Call Girls Indiranagar Just Call 👗 7737669865 👗 Top Class Call Girl Service B...Call Girls Indiranagar Just Call 👗 7737669865 👗 Top Class Call Girl Service B...
Call Girls Indiranagar Just Call 👗 7737669865 👗 Top Class Call Girl Service B...
amitlee9823
 
Mg Road Call Girls Service: 🍓 7737669865 🍓 High Profile Model Escorts | Banga...
Mg Road Call Girls Service: 🍓 7737669865 🍓 High Profile Model Escorts | Banga...Mg Road Call Girls Service: 🍓 7737669865 🍓 High Profile Model Escorts | Banga...
Mg Road Call Girls Service: 🍓 7737669865 🍓 High Profile Model Escorts | Banga...
amitlee9823
 
CHEAP Call Girls in Saket (-DELHI )🔝 9953056974🔝(=)/CALL GIRLS SERVICE
CHEAP Call Girls in Saket (-DELHI )🔝 9953056974🔝(=)/CALL GIRLS SERVICECHEAP Call Girls in Saket (-DELHI )🔝 9953056974🔝(=)/CALL GIRLS SERVICE
CHEAP Call Girls in Saket (-DELHI )🔝 9953056974🔝(=)/CALL GIRLS SERVICE
9953056974 Low Rate Call Girls In Saket, Delhi NCR
 
Al Barsha Escorts $#$ O565212860 $#$ Escort Service In Al Barsha
Al Barsha Escorts $#$ O565212860 $#$ Escort Service In Al BarshaAl Barsha Escorts $#$ O565212860 $#$ Escort Service In Al Barsha
Al Barsha Escorts $#$ O565212860 $#$ Escort Service In Al Barsha
AroojKhan71
 

Recently uploaded (20)

Call Girls Jalahalli Just Call 👗 7737669865 👗 Top Class Call Girl Service Ban...
Call Girls Jalahalli Just Call 👗 7737669865 👗 Top Class Call Girl Service Ban...Call Girls Jalahalli Just Call 👗 7737669865 👗 Top Class Call Girl Service Ban...
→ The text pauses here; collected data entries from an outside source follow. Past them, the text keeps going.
Definition name (k : t) : string :=
  match k with
  | User => "User" | Provider => "Provider" | System => "System"
  | Executor => "Executor" | Verifier => "Verifier"
  end.

#[export] Instance eq_dec : EqDecision t.
Proof. solve_decision. Defined.
#[export] Instance ser : Serialize t := λ k, VString (name k).
End AuthorType.
Export (hints) AuthorType.

(** The normative kind-to-author-type table. *)
Definition allowed_author_types (kind : Kind.t) : list AuthorType.t :=
  match kind with
  | Kind.Request => [AuthorType.User]
  | Kind.Action => [AuthorType.Provider]
  | Kind.Response => [AuthorType.Provider]
  | Kind.Result => [AuthorType.Executor]
  | Kind.Summary => [AuthorType.Provider]
  | Kind.Approval => [AuthorType.User]
  | Kind.Capability => [AuthorType.User; AuthorType.System]
  | Kind.Usage => [AuthorType.Provider; AuthorType.System]
  | Kind.Refusal => [AuthorType.User; AuthorType.System]
  | Kind.Verdict => [AuthorType.Verifier]
  | Kind.Plan => [AuthorType.Provider]
  | Kind.Retraction => [AuthorType.User; AuthorType.Provider; AuthorType.System]
  | Kind.Candidate =>
      [AuthorType.User; AuthorType.Provider; AuthorType.Executor; AuthorType.System]
  | Kind.Evaluation =>
      [AuthorType.User; AuthorType.Provider; AuthorType.Executor; AuthorType.System]
  | Kind.Selection => [AuthorType.User; AuthorType.Provider; AuthorType.System]
  | Kind.Requirement => [AuthorType.User; AuthorType.Provider; AuthorType.System]
  end.

Definition requires_registered_author (kind : Kind.t) : bool :=
  match kind with
  | Kind.Request | Kind.Action | Kind.Approval | Kind.Capability | Kind.Response
  | Kind.Result | Kind.Plan | Kind.Summary | Kind.Usage | Kind.Refusal
  | Kind.Retraction | Kind.Candidate | Kind.Evaluation | Kind.Selection
  | Kind.Requirement => true
  | Kind.Verdict => false
  end.

Module VerdictResult.
Inductive t := Accept | Reject.

Definition name (k : t) : string :=
  match k with Accept => "Accept" | Reject => "Reject" end.

#[export] Instance eq_dec : EqDecision t.
Proof. solve_decision. Defined.
#[export] Instance ser : Serialize t := λ k, VString (name k).
End VerdictResult.
Export (hints) VerdictResult.

Module ReasonCode.
Inductive t :=
  | UnknownSchema | KindSchemaMismatch | SignatureMissing | SignatureInvalid
  | RefUnresolved | RefCrossSpace | RequestMissing | CapabilityMissing
  | CapabilityDenied | ApprovalMissing | ApprovalExpired | ActionClosed
  | ReplacementInvalid | ExternalReceiptRequired | EvidenceBelowThreshold
  | Refused | InvalidPayload | InvalidCheckpoint | AuthorRoleInvalid
  | AuthorityRefMissing | SourceBindingInvalid | LineageInvalid
  | PayloadRefUnresolved | EvaluationInvalid | SelectionInvalid
  | ReaffirmationInvalid | ArtifactRefInvalid | RequirementInvalid.

Definition name (k : t) : string :=
  match k with
  | UnknownSchema => "UnknownSchema" | KindSchemaMismatch => "KindSchemaMismatch"
  | SignatureMissing => "SignatureMissing" | SignatureInvalid => "SignatureInvalid"
  | RefUnresolved => "RefUnresolved" | RefCrossSpace => "RefCrossSpace"
  | RequestMissing => "RequestMissing" | CapabilityMissing => "CapabilityMissing"
  | CapabilityDenied => "CapabilityDenied" | ApprovalMissing => "ApprovalMissing"
  | ApprovalExpired => "ApprovalExpired" | ActionClosed => "ActionClosed"
  | ReplacementInvalid => "ReplacementInvalid"
  | ExternalReceiptRequired => "ExternalReceiptRequired"
  | EvidenceBelowThreshold => "EvidenceBelowThreshold" | Refused => "Refused"
  | InvalidPayload => "InvalidPayload" | InvalidCheckpoint => "InvalidCheckpoint"
  | AuthorRoleInvalid => "AuthorRoleInvalid"
  | AuthorityRefMissing => "AuthorityRefMissing"
  | SourceBindingInvalid => "SourceBindingInvalid" | LineageInvalid => "LineageInvalid"
  | PayloadRefUnresolved => "PayloadRefUnresolved"
  | EvaluationInvalid => "EvaluationInvalid" | SelectionInvalid => "SelectionInvalid"
  | ReaffirmationInvalid => "ReaffirmationInvalid"
  | ArtifactRefInvalid => "ArtifactRefInvalid"
  | RequirementInvalid => "RequirementInvalid"
  end.

#[export] Instance eq_dec : EqDecision t.
Proof. solve_decision. Defined.
#[export] Instance ser : Serialize t := λ k, VString (name k).
End ReasonCode.
Export (hints) ReasonCode.

Module CapabilityMode.
Inductive t := Auto | Ask | Deny.
Definition name (k : t) : string :=
  match k with Auto => "Auto" | Ask => "Ask" | Deny => "Deny" end.
#[export] Instance eq_dec : EqDecision t.
Proof. solve_decision. Defined.
#[export] Instance ser : Serialize t := λ k, VString (name k).
End CapabilityMode.
Export (hints) CapabilityMode.

Module ExecMode.
Inductive t := Internal | External.
Definition name (k : t) : string :=
  match k with Internal => "Internal" | External => "External" end.
#[export] Instance eq_dec : EqDecision t.
Proof. solve_decision. Defined.
#[export] Instance ser : Serialize t := λ k, VString (name k).
End ExecMode.
Export (hints) ExecMode.

Module ResultStatus.
Inductive t := Success | Failure.
Definition name (k : t) : string :=
  match k with Success => "Success" | Failure => "Failure" end.
#[export] Instance eq_dec : EqDecision t.
Proof. solve_decision. Defined.
#[export] Instance ser : Serialize t := λ k, VString (name k).
End ResultStatus.
Export (hints) ResultStatus.

Module SummaryType.
Inductive t := Procedure | Pattern | Lesson | StateSnapshot.
Definition all : list t := [Procedure; Pattern; Lesson; StateSnapshot].
Definition name (k : t) : string :=
  match k with
  | Procedure => "Procedure" | Pattern => "Pattern" | Lesson => "Lesson"
  | StateSnapshot => "StateSnapshot"
  end.
Definition ordinal (k : t) : N :=
  match k with Procedure => 0 | Pattern => 1 | Lesson => 2 | StateSnapshot => 3 end.
#[export] Instance eq_dec : EqDecision t.
Proof. solve_decision. Defined.
#[export] Program Instance countable : Countable t :=
  inj_countable ordinal (λ n, all !! N.to_nat n) _.
Next Obligation. by intros []. Qed.
#[export] Instance cmp_summary_type : Cmp t := λ a b, cmp (ordinal a) (ordinal b).
#[export] Instance cmp_laws_summary_type : CmpLaws t.
Proof. apply (cmp_laws_inj ordinal); [done|]. by intros [] []. Qed.
#[export] Instance ser : Serialize t := λ k, VString (name k).
End SummaryType.
Export (hints) SummaryType.

Module UsageOutcome.
Inductive t := Done | NotDone | NoChange.
Definition name (k : t) : string :=
  match k with Done => "Done" | NotDone => "NotDone" | NoChange => "NoChange" end.
#[export] Instance eq_dec : EqDecision t.
Proof. solve_decision. Defined.
#[export] Instance ser : Serialize t := λ k, VString (name k).
End UsageOutcome.
Export (hints) UsageOutcome.

Module RefusalTarget.
Inductive t := Action | Request | VerifiedEffect.
Definition name (k : t) : string :=
  match k with
  | Action => "Action" | Request => "Request" | VerifiedEffect => "VerifiedEffect"
  end.
#[export] Instance eq_dec : EqDecision t.
Proof. solve_decision. Defined.
#[export] Instance ser : Serialize t := λ k, VString (name k).
End RefusalTarget.
Export (hints) RefusalTarget.

(** ** record/refs.rs *)

Definition RecordId := Hash256.

Record Ref := mk_ref {
  ref_type : RefType.t;
  ref_target : RecordId;
}.

#[export] Instance Ref_eq_dec : EqDecision Ref.
Proof. solve_decision. Defined.

#[export] Instance ser_Ref : Serialize Ref := λ r,
  VObject [("type", to_value (ref_type r)); ("target", to_value (ref_target r))].

(** The sort key (type ordinal, target bytes). *)
Definition ref_key (r : Ref) : N * Hash256 := (RefType.ordinal (ref_type r), ref_target r).

#[export] Instance cmp_Ref : Cmp Ref := λ a b, cmp (ref_key a) (ref_key b).

Definition sort_and_dedup_refs (refs : list Ref) : list Ref := dedup (sort_by cmp refs).

(** ** record/author.rs *)

Definition ActorId := string.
Call Girls Jalahalli Just Call 👗 7737669865 👗 Top Class Call Girl Service Ban...
 
BabyOno dropshipping via API with DroFx.pptx
BabyOno dropshipping via API with DroFx.pptxBabyOno dropshipping via API with DroFx.pptx
BabyOno dropshipping via API with DroFx.pptx
 
Probability Grade 10 Third Quarter Lessons
Probability Grade 10 Third Quarter LessonsProbability Grade 10 Third Quarter Lessons
Probability Grade 10 Third Quarter Lessons
 
Escorts Service Kumaraswamy Layout ☎ 7737669865☎ Book Your One night Stand (B...
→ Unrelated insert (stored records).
(* ===== verification/Payloads.v ===== *)
(** * Record payloads

    Models src/src/record/payloads.rs.  [serde_json::from_slice] is the class
    [Serde]: for each payload type, the parser of its derived shape.  The
    [TryFrom] conversions that reject out-of-range values are definitions. *)

From S2P Require Export Record.

(** ** Requests, actions, responses, results *)

Record Attachment := { at_path : string; at_content : string }.

#[export] Instance Attachment_eq_dec : EqDecision Attachment.
Proof. solve_decision. Defined.
#[export] Instance ser_Attachment : Serialize Attachment := λ a,
  VObject [("path", to_value (at_path a)); ("content", to_value (at_content a))].

Record RequestData := mk_RequestData {
  rq_objective : string;
  rq_scope : Hash256;
  rq_attachments : list Attachment;
  rq_parent_request_id : option RecordId;
}.

#[export] Instance ser_RequestData : Serialize RequestData := λ d,
  VObject [("objective", to_value (rq_objective d)); ("scope", to_value (rq_scope d));
           ("attachments", to_value (rq_attachments d));
           ("parent_request_id", to_value (rq_parent_request_id d))].

Record ActionData := mk_ActionData {
  ac_request_id : RecordId;
  ac_action_class : string;
  ac_scope : Hash256;
  ac_exec_mode : ExecMode.t;
  ac_params : Value;
}.

#[export] Instance ser_ActionData : Serialize ActionData := λ d,
  VObject [("request_id", to_value (ac_request_id d));
           ("action_class", to_value (ac_action_class d)); ("scope", to_value (ac_scope d));
           ("exec_mode", to_value (ac_exec_mode d)); ("params", to_value (ac_params d))].

Record ResponseData := mk_ResponseData {
  rs_request_id : RecordId;
  rs_content : string;
  rs_turn_index : N;
  rs_closes_request : bool;
}.

#[export] Instance ser_ResponseData : Serialize ResponseData := λ d,
  VObject [("request_id", to_value (rs_request_id d)); ("content", to_value (rs_content d));
           ("turn_index", to_value (rs_turn_index d));
           ("closes_request", to_value (rs_closes_request d))].

(** ** Artifact identity *)

Record ArtifactRef := mk_ArtifactRef {
  ar_scheme : string;
  ar_digest : string;
  ar_name : option string;
}.

#[export] Instance ArtifactRef_eq_dec : EqDecision ArtifactRef.
Proof. solve_decision. Defined.
#[export] Instance ser_ArtifactRef : Serialize ArtifactRef := λ a,
  VObject [("scheme", to_value (ar_scheme a)); ("digest", to_value (ar_digest a));
           ("name", to_value (ar_name a))].

Definition ar_key (a : ArtifactRef) : string * (string * option string) :=
  (ar_scheme a, (ar_digest a, ar_name a)).
#[export] Instance cmp_ArtifactRef : Cmp ArtifactRef := λ a b, cmp (ar_key a) (ar_key b).
#[export] Instance cmp_laws_ArtifactRef : CmpLaws ArtifactRef.
Proof. apply (cmp_laws_inj ar_key); [done|]. intros [] []. unfold ar_key; naive_solver. Qed.

Definition ARTIFACT_SCHEMES : list (string * N) :=
  [("git-tree-sha1", 20); ("git-tree-sha256", 32); ("manifest-v1", 32);
   ("git-archive-tar-v1", 32); ("oci-image-manifest", 32); ("sha256-bytes", 32)]%N.
Definition ARTIFACT_DIGEST_MIN_BYTES : N := 20.
Definition ARTIFACT_DIGEST_MAX_BYTES : N := 64.

(** Byte classes of the [matches!] patterns. *)
Definition in_range (lo hi : N) (b : byte) : bool := (lo <=? code b)%N && (code b <=? hi)%N.
Definition is_lower (b : byte) : bool := in_range 97 122 b.
Definition is_digit (b : byte) : bool := in_range 48 57 b.
Definition is_hex (b : byte) : bool := in_range 48 57 b || in_range 97 102 b.

Definition artifact_ref_well_formed (a : ArtifactRef) : bool :=
  let bytes := lit (ar_scheme a) in
  let head_ok := match bytes with b :: _ => is_lower b || is_digit b | [] => false end in
  if negb head_ok
     || negb (forallb (λ b, is_lower b || is_digit b || (code b =? 46)%N || (code b =? 45)%N)
                (tail bytes))
  then false else
  let digest := lit (ar_digest a) in
  let len := N.of_nat (length digest) in
  if negb (len mod 2 =? 0)%N || negb (forallb is_hex digest) then false else
  let digest_bytes := (len / 2)%N in
  match snd ∘ snd <$> list_find (λ e, e.1 = ar_scheme a) ARTIFACT_SCHEMES with
  | Some n => (digest_bytes =? n)%N
  | None =>
      (ARTIFACT_DIGEST_MIN_BYTES <=? digest_bytes)%N
      && (digest_bytes <=? ARTIFACT_DIGEST_MAX_BYTES)%N
  end.

Definition artifact_refs_well_formed (l : list ArtifactRef) : bool :=
  forallb artifact_ref_well_formed l && strictly_increasing l.

Record ResultData := mk_ResultData {
  rt_action_id : RecordId;
  rt_status : ResultStatus.t;
  rt_output : string;
  rt_artifacts : option (list ArtifactRef);
}.

(** [skip_serializing_if = "Option::is_none"] on [artifacts]. *)
Definition skip_none `{Serialize A} (name : string) (o : option A) : list (string * Value) :=
  match o with Some a => [(name, to_value a)] | None => [] end.

#[export] Instance ser_ResultData : Serialize ResultData := λ d,
  VObject ([("action_id", to_value (rt_action_id d)); ("status", to_value (rt_status d));
            ("output", to_value (rt_output d))] ++ skip_none "artifacts" (rt_artifacts d)).

(** ** Requirements *)

Module Provenance.
Inductive t := UserAuthored | Derived.
Definition name (k : t) : string :=
  match k with UserAuthored => "user_authored" | Derived => "derived" end.
#[export] Instance ser : Serialize t := λ k, VString (name k).
End Provenance.
Export (hints) Provenance.

Record RequirementData := mk_RequirementData {
  rm_key : string;
  rm_description : string;
  rm_required : bool;
  rm_expected_evidence : option string;
  rm_provenance : Provenance.t;
}.

#[export] Instance ser_RequirementData : Serialize RequirementData := λ d,
  VObject [("key", to_value (rm_key d)); ("description", to_value (rm_description d));
           ("required", to_value (rm_required d));
           ("expected_evidence", to_value (rm_expected_evidence d));
           ("provenance", to_value (rm_provenance d))].

(** ** Governance payloads *)

Record CapabilityData := mk_CapabilityData {
  cp_actor_id : ActorId;
  cp_action_class : string;
  cp_scope : Hash256;
  cp_mode : CapabilityMode.t;
  cp_expiry : option Time;
}.

#[export] Instance ser_CapabilityData : Serialize CapabilityData := λ d,
  VObject [("actor_id", to_value (cp_actor_id d));
           ("action_class", to_value (cp_action_class d)); ("scope", to_value (cp_scope d));
           ("mode", to_value (cp_mode d)); ("expiry", to_value (cp_expiry d))].

Record ApprovalData := mk_ApprovalData {
  ap_target_action : option Hash256;
  ap_action_class : option string;
  ap_scope : Hash256;
  ap_actor_id : option ActorId;
  ap_expiry : option Time;
}.

#[export] Instance ser_ApprovalData : Serialize ApprovalData := λ d,
  VObject [("target_action", to_value (ap_target_action d));
           ("action_class", to_value (ap_action_class d)); ("scope", to_value (ap_scope d));
           ("actor_id", to_value (ap_actor_id d)); ("expiry", to_value (ap_expiry d))].

Record SummaryData := mk_SummaryData {
  sm_summary_type : SummaryType.t;
  sm_subject : Hash256;
  sm_scope : Hash256;
  sm_claim_payload : bytes;
}.

#[export] Instance ser_SummaryData : Serialize SummaryData := λ d,
  VObject [("summary_type", to_value (sm_summary_type d)); ("subject", to_value (sm_subject d));
           ("scope", to_value (sm_scope d)); ("claim_payload", to_value (sm_claim_payload d))].

Record RefusalData := mk_RefusalData {
  rf_target_id : RecordId;
  rf_target_kind : RefusalTarget.t;
  rf_reason_code : option ReasonCode.t;
}.

#[export] Instance ser_RefusalData : Serialize RefusalData := λ d,
  VObject [("target_id", to_value (rf_target_id d));
           ("target_kind", to_value (rf_target_kind d));
           ("reason_code", to_value (rf_reason_code d))].

Record RetractionData := mk_RetractionData {
  rx_target_id : RecordId;
  rx_reason : string;
}.

#[export] Instance ser_RetractionData : Serialize RetractionData := λ d,
  VObject [("target_id", to_value (rx_target_id d)); ("reason", to_value (rx_reason d))].

Record UsageData := mk_UsageData {
  us_actor : ActorId;
  us_used_record : RecordId;
  us_consuming_record : RecordId;
  us_role : string;
  us_outcome : UsageOutcome.t;
}.

#[export] Instance ser_UsageData : Serialize UsageData := λ d,
  VObject [("actor", to_value (us_actor d)); ("used_record", to_value (us_used_record d));
           ("consuming_record", to_value (us_consuming_record d));
           ("role", to_value (us_role d)); ("outcome", to_value (us_outcome d))].

Record VerdictData := mk_VerdictData {
  vd_result : VerdictResult.t;
  vd_reason : option ReasonCode.t;
}.

#[export] Instance VerdictData_eq_dec : EqDecision VerdictData.
Proof. solve_decision. Defined.
#[export] Instance ser_VerdictData : Serialize VerdictData := λ d,
  VObject [("result", to_value (vd_result d)); ("reason", to_value (vd_reason d))].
Escorts Service Kumaraswamy Layout ☎ 7737669865☎ Book Your One night Stand (B...Escorts Service Kumaraswamy Layout ☎ 7737669865☎ Book Your One night Stand (B...
Escorts Service Kumaraswamy Layout ☎ 7737669865☎ Book Your One night Stand (B...
 
Week-01-2.ppt BBB human Computer interaction
Week-01-2.ppt BBB human Computer interactionWeek-01-2.ppt BBB human Computer interaction
Week-01-2.ppt BBB human Computer interaction
 
Anomaly detection and data imputation within time series
Anomaly detection and data imputation within time seriesAnomaly detection and data imputation within time series
Anomaly detection and data imputation within time series
 
Discover Why Less is More in B2B Research
Discover Why Less is More in B2B ResearchDiscover Why Less is More in B2B Research
Discover Why Less is More in B2B Research
 
Chintamani Call Girls: 🍓 7737669865 🍓 High Profile Model Escorts | Bangalore ...
Chintamani Call Girls: 🍓 7737669865 🍓 High Profile Model Escorts | Bangalore ...Chintamani Call Girls: 🍓 7737669865 🍓 High Profile Model Escorts | Bangalore ...
Chintamani Call Girls: 🍓 7737669865 🍓 High Profile Model Escorts | Bangalore ...
 
Capstone Project on IBM Data Analytics Program
Capstone Project on IBM Data Analytics ProgramCapstone Project on IBM Data Analytics Program
Capstone Project on IBM Data Analytics Program
 
Invezz.com - Grow your wealth with trading signals
Invezz.com - Grow your wealth with trading signalsInvezz.com - Grow your wealth with trading signals
Invezz.com - Grow your wealth with trading signals
 
Vip Mumbai Call Girls Thane West Call On 9920725232 With Body to body massage...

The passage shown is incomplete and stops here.